La mendicité est un phénomène ancien. Avec l’avènement des réseaux sociaux et leur capacité à toucher un nombre significatif de personnes en un temps record, le phénomène de la mendicité dite électronique cause des dommages plus importants et touche une population plus exposée à ces dérives, facilement manipulable. La législation marocaine criminalise la mendicité classique. En effet, le Code pénal marocain prévoit un dispositif juridique pour faire face à ce phénomène dans sa section V (De la mendicité et du vagabondage) via les articles 326 à 333. Ces articles prévoient des peines de prison allant de 3 mois à 3 ans si le mendiant utilise une arme ou d'autres moyens propres à commettre des crimes ou délits.



Ne pensez-vous pas qu’il est nécessaire de revoir la législation en raison de l’évolution des réseaux sociaux et de l’ampleur grandissante du phénomène ?

Les réseaux sociaux et l’avènement de l’IA donnent au phénomène de la mendicité électronique une longueur d’avance sur l’évolution du droit et de son adaptation à la réalité. Nonobstant le dispositif actuel au Maroc, il est important de mettre à jour la législation pour qu’elle soit en phase avec les exigences du monde des réseaux sociaux et du digital, afin de limiter les impacts néfastes de ces pratiques. Mais au-delà du corpus légal, il est aussi essentiel de mettre en place des services spécialisés ainsi que des moyens techniques et humains pour traquer, suivre et réprimer les délinquants.


Quelles précautions un citoyen doit-il prendre pour se protéger contre les arnaques ou les abus liés à la mendicité en ligne ?
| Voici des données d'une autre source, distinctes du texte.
(* ===== verification/Script.v ===== *)
(** * A scripted cluster, for the examples

    Instances of the hiredis operations for closed examples: every connection works,
    and the replies come from a script, one for each [redisGetReply].  At the end of
    the script, and at a reply that the cluster of the example does not send, the connection
    is lost. *)
From S2P Require Import Prelude Dict Goto Hiredis Cmddef Command Context Sds Nodes NodeProps.

(** A network that works: every connection is made and healthy.  How a command is sent and a reply is
    received are parameters. *)
Definition working {W} (append : W -> conn -> bytes -> W * Z) (reply : W -> conn -> W * (Z * option redisReply)) : HiredisOps W := {|
  redisConnectWithOptions := fun w _ _ _ _ => (w, Some 9%positive);
  redisReconnect := fun w _ => w;
  redisFree := fun w _ => w;
  ctx_err := fun _ _ => 0;
  ctx_errstr := fun _ _ => [];
  ctx_tcp_host := fun _ _ => Some (str "h");
  ssl_init_fn := fun w _ => (w, REDIS_OK);
  redisCommand := fun w _ _ => (w, Some (REDIS_REPLY_STATUS (str "OK")));
  redisAppendCommand := fun w c args => append w c (fmt_cmd args);
  redisAppendFormattedCommand := append;
  redisBufferWrite := fun w _ => (w, (REDIS_OK, true));
  redisGetReply := reply;
  redisSetTimeout := fun w _ _ => w;
  redisAsyncSetTimeout := fun w _ _ => w;
  redisAsyncFree := fun w _ => w;
  set_acon_data := fun w _ _ => w
|}.

Definition scripted (sends : redisReply -> bool) : HiredisOps (list redisReply) :=
  working (fun w _ _ => (w, REDIS_OK)) (fun w _ =>
    match w with
    | r :: w' => if sends r then (w', (REDIS_OK, Some r)) else ([], (REDIS_ERR, None))
    | [] => ([], (REDIS_ERR, None))
    end).
#[export] Instance script_ops : HiredisOps (list redisReply) := scripted (fun _ => true).
#[export] Existing Instance sds_ref.

(** Two masters with open connections, which serve slots 0 and 1. *)
Definition ex_node (port : Z) (c : conn) : redisClusterNode :=
  mkClusterNode None (Some (str "h:" ++ dec port)) (Some (str "h")) port REDIS_ROLE_MASTER 0 (Some c) None 0
    None None None None.

Definition ex_add (key : bytes) (p : loc) (d : dict bytes loc) : dict bytes loc :=
  default d (fst <$> dictAdd (clusterNodesDictType (W := list redisReply)) true true d key p).
Definition ex_nodes : dict bytes loc :=
  ex_add (str "h:2") 2%positive (ex_add (str "h:1") 1%positive dictReset).

Definition ex_cluster (script : list redisReply) : cstate (list redisReply) :=
  mkState (cc_set_nodes (Some ex_nodes) (cc_set_route 1 (Some {[0 := 1%positive; 1 := 2%positive]}) cc_init))
    {[1%positive := ex_node 1 1; 2%positive := ex_node 2 2]} script [] 0 [].

(** A formatted command for a slot. *)
Definition ex_command (slot : Z) : cmd := set_slot (set_cmd (ex_cmd []) (Some (str "PING")) 4) slot None.

Lemma ex_add_ok key p d : nodes_ok (W := list redisReply) d -> d_used d < 2 ^ 28 -> nodes_ok (W := list redisReply) (ex_add key p d).
Proof.
  intros [Hwf Hs] Hd. unfold ex_add.
  destruct (dictAdd_ok _ true true d key p Hwf Hs) as (d' & r & E & Hwf' & Hr). rewrite E. split; [done|].
  unfold dict_small. cbn. rewrite (to_map_size _ _ Hwf').
  assert (size (to_map d') <= S (size (to_map d)))%nat.
  { destruct Hr as [(_ & Hk & ->)|(_ & -> & _)]; [|lia]. by rewrite map_size_insert_None. }
  pose proof (to_map_size _ d Hwf). lia.
Qed.

Lemma ex_add_map key p d : nodes_ok (W := list redisReply) d -> to_map d !! key = None ->
  to_map (ex_add key p d) = <[key := p]> (to_map d).
Proof.
  intros [Hwf Hs] Hk. unfold ex_add. destruct (dictAdd_ok _ true true d key p Hwf Hs) as (d' & r & E & _ & Hr). rewrite E. change (to_map d' = <[key := p]> (to_map d)).
  by destruct Hr as [(_ & _ & ->)|(_ & _ & [|[|[x Hx]]])]; [|done|done|congruence].
Qed.

Lemma ex_empty_ok : nodes_ok (W := list redisReply) dictReset.
Proof. split; [apply dictReset_wf | done]. Qed.

Lemma ex_nodes_map : to_map ex_nodes = {[str "h:2" := 2%positive; str "h:1" := 1%positive]}.
Proof.
  unfold ex_nodes. rewrite ex_add_map; [rewrite ex_add_map; [done|apply ex_empty_ok|done]|by apply ex_add_ok; [apply ex_empty_ok|]|].
  rewrite ex_add_map; [by rewrite lookup_insert_ne|apply ex_empty_ok|done].
Qed.

Lemma ex_nodes_ok : nodes_ok (W := list redisReply) ex_nodes.
Proof.
  apply ex_add_ok; [apply ex_add_ok|]; try done. apply ex_empty_ok.
Qed.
Entre arnaques et abus, les citoyens doivent prendre toutes les précautions possibles pour se protéger et protéger les plus vulnérables émotionnellement des manœuvres et artifices utilisés pour exploiter les âmes charitables. Donner l’aumône et aider les plus démunis et les personnes réellement dans le besoin est quelque chose de noble. Mais il faut être sûr de ne pas se faire avoir. Il existe au Maroc des associations reconnues d’utilité publique, ainsi que des organismes et fondations aptes à orienter les aides vers les personnes dans le besoin réel. Par ailleurs, dans le cas où des citoyens détectent des agissements suspects, il est important de déclarer les pages ou les annonceurs pour limiter la propagation de ces pratiques illégales.